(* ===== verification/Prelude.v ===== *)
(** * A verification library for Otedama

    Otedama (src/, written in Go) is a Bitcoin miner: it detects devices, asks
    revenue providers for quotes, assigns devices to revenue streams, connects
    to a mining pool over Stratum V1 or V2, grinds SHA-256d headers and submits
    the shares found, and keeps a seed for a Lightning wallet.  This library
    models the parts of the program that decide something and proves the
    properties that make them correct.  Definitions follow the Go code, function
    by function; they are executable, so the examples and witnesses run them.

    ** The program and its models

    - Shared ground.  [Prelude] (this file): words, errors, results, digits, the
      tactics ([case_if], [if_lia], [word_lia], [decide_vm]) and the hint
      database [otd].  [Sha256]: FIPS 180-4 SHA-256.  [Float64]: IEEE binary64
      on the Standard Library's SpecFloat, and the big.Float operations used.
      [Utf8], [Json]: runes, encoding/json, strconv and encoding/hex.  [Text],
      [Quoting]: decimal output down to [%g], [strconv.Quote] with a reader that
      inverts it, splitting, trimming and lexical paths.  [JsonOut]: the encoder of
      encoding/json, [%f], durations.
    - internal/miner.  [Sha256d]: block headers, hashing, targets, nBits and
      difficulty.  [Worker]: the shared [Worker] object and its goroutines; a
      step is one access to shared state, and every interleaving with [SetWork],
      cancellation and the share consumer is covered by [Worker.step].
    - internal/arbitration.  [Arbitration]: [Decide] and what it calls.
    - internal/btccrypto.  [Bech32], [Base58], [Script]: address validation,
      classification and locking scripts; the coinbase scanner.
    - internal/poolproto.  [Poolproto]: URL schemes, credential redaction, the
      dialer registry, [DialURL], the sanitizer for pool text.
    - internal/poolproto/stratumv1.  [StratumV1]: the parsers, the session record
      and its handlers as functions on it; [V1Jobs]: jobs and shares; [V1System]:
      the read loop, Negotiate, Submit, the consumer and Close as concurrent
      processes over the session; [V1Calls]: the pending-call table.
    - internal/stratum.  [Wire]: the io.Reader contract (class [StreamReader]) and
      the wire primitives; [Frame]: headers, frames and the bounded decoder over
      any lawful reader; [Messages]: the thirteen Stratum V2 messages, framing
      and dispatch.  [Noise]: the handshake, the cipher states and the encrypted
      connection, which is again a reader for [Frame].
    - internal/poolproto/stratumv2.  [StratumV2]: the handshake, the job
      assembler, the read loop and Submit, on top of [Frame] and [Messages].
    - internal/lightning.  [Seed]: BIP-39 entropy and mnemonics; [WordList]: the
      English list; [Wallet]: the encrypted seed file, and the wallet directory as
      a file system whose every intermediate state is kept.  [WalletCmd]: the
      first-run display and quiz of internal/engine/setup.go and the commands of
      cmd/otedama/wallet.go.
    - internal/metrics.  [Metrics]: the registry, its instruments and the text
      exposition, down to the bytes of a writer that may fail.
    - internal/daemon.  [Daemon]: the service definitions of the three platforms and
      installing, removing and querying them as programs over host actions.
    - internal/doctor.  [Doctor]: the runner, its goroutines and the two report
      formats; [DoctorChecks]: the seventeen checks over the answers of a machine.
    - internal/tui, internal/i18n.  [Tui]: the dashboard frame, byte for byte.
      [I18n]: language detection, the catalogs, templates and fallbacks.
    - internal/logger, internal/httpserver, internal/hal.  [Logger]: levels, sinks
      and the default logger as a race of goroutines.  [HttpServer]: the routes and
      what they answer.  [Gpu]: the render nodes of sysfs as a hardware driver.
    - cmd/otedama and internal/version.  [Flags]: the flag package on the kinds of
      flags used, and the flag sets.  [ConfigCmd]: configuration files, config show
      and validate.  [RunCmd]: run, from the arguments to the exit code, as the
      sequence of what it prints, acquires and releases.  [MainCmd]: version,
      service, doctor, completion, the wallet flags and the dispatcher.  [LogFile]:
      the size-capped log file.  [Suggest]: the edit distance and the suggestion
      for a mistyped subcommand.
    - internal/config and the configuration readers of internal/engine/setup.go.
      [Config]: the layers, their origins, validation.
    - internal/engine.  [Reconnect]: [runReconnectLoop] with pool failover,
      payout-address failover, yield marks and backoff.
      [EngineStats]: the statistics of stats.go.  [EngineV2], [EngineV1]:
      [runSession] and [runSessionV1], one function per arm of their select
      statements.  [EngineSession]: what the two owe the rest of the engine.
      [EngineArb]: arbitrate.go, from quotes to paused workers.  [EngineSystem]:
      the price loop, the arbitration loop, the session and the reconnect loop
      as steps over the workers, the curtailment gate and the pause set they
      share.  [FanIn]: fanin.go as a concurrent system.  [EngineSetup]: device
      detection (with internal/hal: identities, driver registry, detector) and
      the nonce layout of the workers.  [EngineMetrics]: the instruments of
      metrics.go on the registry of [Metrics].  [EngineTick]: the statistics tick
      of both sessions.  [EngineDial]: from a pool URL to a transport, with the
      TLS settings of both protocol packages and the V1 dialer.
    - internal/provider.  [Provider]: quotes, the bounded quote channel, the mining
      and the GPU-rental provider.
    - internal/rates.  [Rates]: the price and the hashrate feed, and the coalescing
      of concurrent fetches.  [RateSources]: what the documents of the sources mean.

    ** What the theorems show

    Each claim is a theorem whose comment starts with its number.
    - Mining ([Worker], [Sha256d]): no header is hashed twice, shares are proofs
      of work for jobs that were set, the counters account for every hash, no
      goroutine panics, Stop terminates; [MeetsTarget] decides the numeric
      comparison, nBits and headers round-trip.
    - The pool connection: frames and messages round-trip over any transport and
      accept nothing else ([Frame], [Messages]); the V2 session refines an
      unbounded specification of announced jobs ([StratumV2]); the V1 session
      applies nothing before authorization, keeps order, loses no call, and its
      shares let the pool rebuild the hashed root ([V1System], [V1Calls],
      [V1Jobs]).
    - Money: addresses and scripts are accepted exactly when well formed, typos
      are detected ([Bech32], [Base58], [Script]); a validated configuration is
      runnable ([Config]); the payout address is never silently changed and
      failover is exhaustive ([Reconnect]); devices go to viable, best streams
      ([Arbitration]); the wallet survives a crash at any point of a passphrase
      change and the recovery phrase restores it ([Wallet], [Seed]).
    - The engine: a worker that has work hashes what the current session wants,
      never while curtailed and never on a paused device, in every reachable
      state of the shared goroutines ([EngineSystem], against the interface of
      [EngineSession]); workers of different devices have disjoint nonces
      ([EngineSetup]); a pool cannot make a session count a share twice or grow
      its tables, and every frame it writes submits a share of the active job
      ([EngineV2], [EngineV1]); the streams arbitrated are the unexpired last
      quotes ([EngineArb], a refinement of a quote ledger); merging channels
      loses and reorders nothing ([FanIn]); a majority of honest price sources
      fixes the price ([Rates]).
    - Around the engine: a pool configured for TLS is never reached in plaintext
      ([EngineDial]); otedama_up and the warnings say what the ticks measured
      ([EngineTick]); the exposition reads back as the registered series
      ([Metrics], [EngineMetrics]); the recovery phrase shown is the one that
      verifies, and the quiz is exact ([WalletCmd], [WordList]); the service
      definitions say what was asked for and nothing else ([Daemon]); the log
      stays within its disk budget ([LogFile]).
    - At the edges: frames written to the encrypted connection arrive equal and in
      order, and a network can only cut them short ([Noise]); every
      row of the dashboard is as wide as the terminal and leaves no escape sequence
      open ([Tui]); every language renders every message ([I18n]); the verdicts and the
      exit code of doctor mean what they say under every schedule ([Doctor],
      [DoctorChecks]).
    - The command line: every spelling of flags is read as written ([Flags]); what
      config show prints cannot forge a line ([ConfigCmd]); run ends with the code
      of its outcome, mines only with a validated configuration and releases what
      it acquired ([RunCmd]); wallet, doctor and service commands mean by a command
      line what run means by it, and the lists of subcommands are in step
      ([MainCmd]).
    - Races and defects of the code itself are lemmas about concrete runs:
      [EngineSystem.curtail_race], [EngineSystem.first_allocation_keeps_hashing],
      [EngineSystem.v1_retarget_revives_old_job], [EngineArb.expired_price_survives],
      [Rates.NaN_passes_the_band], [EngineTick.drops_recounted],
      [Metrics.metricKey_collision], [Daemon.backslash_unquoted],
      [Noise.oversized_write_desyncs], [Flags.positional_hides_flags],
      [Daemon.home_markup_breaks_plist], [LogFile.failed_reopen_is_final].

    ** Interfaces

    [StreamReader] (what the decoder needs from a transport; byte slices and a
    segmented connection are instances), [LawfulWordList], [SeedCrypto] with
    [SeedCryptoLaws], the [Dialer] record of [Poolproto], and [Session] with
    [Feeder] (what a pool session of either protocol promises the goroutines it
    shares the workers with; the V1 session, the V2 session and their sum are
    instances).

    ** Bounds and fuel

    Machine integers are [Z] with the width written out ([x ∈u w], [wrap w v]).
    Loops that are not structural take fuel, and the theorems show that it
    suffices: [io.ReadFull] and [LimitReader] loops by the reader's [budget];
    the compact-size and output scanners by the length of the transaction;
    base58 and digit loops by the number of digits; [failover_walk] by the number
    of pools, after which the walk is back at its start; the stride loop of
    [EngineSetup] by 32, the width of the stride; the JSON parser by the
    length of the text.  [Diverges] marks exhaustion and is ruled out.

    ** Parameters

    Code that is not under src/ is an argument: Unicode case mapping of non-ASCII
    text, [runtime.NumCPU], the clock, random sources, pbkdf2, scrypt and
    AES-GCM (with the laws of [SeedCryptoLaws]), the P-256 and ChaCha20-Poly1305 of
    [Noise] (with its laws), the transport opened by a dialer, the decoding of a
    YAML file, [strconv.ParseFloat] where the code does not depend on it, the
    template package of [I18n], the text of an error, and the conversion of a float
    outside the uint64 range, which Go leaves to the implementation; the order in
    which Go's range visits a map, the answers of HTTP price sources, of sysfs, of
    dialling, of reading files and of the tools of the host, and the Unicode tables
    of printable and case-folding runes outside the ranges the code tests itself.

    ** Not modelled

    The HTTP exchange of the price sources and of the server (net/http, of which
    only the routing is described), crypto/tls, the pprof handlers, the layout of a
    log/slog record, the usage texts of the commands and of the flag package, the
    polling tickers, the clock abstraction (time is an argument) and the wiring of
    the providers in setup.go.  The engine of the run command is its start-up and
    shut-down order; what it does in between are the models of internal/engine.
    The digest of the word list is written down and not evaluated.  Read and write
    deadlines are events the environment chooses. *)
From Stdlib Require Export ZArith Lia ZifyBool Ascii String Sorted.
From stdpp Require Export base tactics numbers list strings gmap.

--

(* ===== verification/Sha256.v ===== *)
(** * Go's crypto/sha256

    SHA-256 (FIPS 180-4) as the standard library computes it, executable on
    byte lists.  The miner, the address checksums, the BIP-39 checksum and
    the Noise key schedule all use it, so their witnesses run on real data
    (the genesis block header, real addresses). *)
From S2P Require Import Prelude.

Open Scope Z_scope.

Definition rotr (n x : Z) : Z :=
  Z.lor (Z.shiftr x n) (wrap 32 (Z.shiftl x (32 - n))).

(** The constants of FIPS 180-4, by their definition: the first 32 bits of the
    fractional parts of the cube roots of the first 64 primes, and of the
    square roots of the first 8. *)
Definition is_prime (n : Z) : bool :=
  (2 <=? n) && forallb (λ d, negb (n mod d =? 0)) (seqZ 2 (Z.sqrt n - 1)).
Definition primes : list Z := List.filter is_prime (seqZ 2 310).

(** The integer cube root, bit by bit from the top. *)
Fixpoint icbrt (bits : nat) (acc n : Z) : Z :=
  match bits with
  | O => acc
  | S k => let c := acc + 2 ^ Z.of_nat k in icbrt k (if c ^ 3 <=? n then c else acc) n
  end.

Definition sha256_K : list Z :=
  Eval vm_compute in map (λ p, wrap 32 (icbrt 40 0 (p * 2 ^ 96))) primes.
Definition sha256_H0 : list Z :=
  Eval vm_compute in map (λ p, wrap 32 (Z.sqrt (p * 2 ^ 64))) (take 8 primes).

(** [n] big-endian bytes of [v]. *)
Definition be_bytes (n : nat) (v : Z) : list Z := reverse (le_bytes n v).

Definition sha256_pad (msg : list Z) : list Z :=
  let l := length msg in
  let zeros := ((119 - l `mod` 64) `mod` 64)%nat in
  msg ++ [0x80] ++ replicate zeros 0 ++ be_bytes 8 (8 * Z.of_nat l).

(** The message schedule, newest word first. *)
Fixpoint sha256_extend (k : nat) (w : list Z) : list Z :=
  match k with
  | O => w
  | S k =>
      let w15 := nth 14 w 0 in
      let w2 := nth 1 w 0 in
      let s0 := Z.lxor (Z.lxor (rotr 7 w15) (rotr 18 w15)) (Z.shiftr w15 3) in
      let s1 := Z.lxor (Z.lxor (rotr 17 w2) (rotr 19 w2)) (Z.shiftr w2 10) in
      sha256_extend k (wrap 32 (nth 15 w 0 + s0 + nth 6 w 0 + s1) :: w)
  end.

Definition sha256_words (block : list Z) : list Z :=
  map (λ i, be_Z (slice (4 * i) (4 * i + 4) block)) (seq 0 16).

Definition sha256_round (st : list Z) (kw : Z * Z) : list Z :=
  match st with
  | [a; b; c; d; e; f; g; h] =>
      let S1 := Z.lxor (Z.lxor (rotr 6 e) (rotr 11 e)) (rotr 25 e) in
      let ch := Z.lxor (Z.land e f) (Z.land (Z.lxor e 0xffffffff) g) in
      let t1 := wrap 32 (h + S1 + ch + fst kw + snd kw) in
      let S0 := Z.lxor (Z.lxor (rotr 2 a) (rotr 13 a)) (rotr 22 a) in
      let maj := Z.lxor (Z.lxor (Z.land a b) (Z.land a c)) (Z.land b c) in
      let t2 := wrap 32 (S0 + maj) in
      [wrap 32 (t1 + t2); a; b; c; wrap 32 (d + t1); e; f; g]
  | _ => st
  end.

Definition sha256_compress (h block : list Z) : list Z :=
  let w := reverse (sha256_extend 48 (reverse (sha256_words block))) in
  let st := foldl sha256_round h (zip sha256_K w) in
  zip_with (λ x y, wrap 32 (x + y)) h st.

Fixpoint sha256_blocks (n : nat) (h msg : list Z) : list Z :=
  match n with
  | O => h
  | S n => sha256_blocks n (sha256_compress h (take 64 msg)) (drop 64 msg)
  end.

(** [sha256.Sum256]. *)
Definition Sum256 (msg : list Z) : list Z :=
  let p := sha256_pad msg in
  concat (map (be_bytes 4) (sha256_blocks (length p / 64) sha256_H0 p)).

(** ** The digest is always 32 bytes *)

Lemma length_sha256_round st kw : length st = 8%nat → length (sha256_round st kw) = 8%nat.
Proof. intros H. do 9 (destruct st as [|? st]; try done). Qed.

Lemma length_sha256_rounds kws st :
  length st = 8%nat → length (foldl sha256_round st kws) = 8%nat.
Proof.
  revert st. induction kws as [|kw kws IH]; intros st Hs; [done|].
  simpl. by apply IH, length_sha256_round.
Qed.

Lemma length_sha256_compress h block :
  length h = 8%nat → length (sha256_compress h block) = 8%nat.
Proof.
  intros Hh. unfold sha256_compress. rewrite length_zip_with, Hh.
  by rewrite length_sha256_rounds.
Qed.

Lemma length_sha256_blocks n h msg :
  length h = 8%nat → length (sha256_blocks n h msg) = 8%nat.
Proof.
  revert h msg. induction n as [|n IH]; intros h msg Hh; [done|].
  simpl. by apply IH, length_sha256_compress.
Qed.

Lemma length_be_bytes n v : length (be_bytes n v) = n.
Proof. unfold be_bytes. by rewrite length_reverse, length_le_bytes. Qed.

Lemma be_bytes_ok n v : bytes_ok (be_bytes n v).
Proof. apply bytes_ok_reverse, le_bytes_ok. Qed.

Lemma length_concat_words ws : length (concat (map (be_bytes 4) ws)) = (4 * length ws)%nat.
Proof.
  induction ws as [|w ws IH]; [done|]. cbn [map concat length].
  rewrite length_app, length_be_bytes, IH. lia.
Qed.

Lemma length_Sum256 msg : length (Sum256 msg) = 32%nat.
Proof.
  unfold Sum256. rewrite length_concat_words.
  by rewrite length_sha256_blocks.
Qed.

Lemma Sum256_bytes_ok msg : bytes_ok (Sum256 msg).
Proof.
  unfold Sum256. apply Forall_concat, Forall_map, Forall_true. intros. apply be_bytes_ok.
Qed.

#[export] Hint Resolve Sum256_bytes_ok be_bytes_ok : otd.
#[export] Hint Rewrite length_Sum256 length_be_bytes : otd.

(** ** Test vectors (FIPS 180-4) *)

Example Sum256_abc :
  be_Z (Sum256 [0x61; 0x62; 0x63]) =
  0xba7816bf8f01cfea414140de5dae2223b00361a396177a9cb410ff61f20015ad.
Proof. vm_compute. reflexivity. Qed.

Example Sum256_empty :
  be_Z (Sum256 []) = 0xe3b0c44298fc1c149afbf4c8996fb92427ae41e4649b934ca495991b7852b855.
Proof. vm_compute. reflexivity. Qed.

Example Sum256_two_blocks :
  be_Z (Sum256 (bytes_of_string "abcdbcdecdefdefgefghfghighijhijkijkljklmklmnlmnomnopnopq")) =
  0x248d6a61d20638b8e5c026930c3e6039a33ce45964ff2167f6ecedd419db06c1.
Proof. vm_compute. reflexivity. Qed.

Task to carry out
Please copy out every line in the listing that has the string "providers".

Exercise result
    revenue providers for quotes, assigns devices to revenue streams, connects
    the providers in setup.go.  The engine of the run command is its start-up and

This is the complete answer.